+++ Available records
(** X22. An answer that is neither an array nor an object (a text, a number,
    null) is taken as the empty array: both endpoints then answer no record
    at all under the engine ["gemini"], without falling back. *)
Theorem scalar_answer_gives_nothing (llm : LLM) (raw : pyval) :
  llm_available llm = true ->
  reply llm = Returns raw ->
  Py.is_list raw = false -> Py.is_dict raw = false ->
  (forall features st,
     generate_stories llm features st
     = inr (mkResponse 0 "gemini" [],
            with_stories (with_error (with_engine st "gemini") None) []))
  /\ (forall stories st,
        generate_tests llm stories st
        = (mkResponse 0 "gemini" [], with_tests (with_engine st "gemini") [])).
Proof.
  intros Hav Hr Hl Hd.
  assert (Ha : as_array raw = []) by (destruct raw; try discriminate; reflexivity).
  split.
  - intros features st. unfold generate_stories, stories_attempt.
    rewrite Hav, gemini_json_available, Hr, Ha by assumption. reflexivity.
  - intros stories st. unfold generate_tests, tests_attempt.
    rewrite Hav, gemini_json_available, Hr, Ha by assumption. reflexivity.
Qed.

Lemma scalar_answer_gives_nothing_witness :
  generate_stories (mkLLM true (Returns (PStr "Sorry, I cannot help."))) [login_feature]
    initial_state
  = inr (mkResponse 0 "gemini" [],
         with_stories (with_error (with_engine initial_state "gemini") None) []).
Proof.
  apply (proj1 (scalar_answer_gives_nothing
                  (mkLLM true (Returns (PStr "Sorry, I cannot help.")))
                  (PStr "Sorry, I cannot help.") eq_refl eq_refl eq_refl eq_refl)).
Defined.

Lemma validate_id ns x :
  Story.validate ns = inr x ->
  opt_str_field "Story" "id" (Dict.entries ns) = inr (Story.id x).
Proof.
  unfold Story.validate. destruct (Dict.other_keys ns); [discriminate|].
  destruct (opt_str_field "Story" "id" _) as [e|i]; [discriminate|]. cbn [bind].
  destruct (opt_str_field "Story" "featureId" _) as [e|f]; [discriminate|]. cbn [bind].
  destruct (str_field "Story" "title" _) as [e|t]; [discriminate|]. cbn [bind].
  destruct (StoryDescription.validate _) as [e|de]; [discriminate|]. cbn [bind].
  match goal with
  | |- context [bind ?m _] => destruct m as [e|ac]; [discriminate|]
  end.
  cbn [bind]. destruct (Dict.get _ "storyPoints"); try discriminate.
  unfold Story.init. destruct (Story.points_ok _); [|discriminate].
  intros H. injection H as <-. reflexivity.
Qed.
++++++
Task goal -> If a line in the data above contains "destruct", return that line.

Problem solution ->
  assert (Ha : as_array raw = []) by (destruct raw; try discriminate; reflexivity).
  unfold Story.validate. destruct (Dict.other_keys ns); [discriminate|].
  destruct (opt_str_field "Story" "id" _) as [e|i]; [discriminate|]. cbn [bind].
  destruct (opt_str_field "Story" "featureId" _) as [e|f]; [discriminate|]. cbn [bind].
  destruct (str_field "Story" "title" _) as [e|t]; [discriminate|]. cbn [bind].
  destruct (StoryDescription.validate _) as [e|de]; [discriminate|]. cbn [bind].
  | |- context [bind ?m _] => destruct m as [e|ac]; [discriminate|]
  cbn [bind]. destruct (Dict.get _ "storyPoints"); try discriminate.
  unfold Story.init. destruct (Story.points_ok _); [|discriminate].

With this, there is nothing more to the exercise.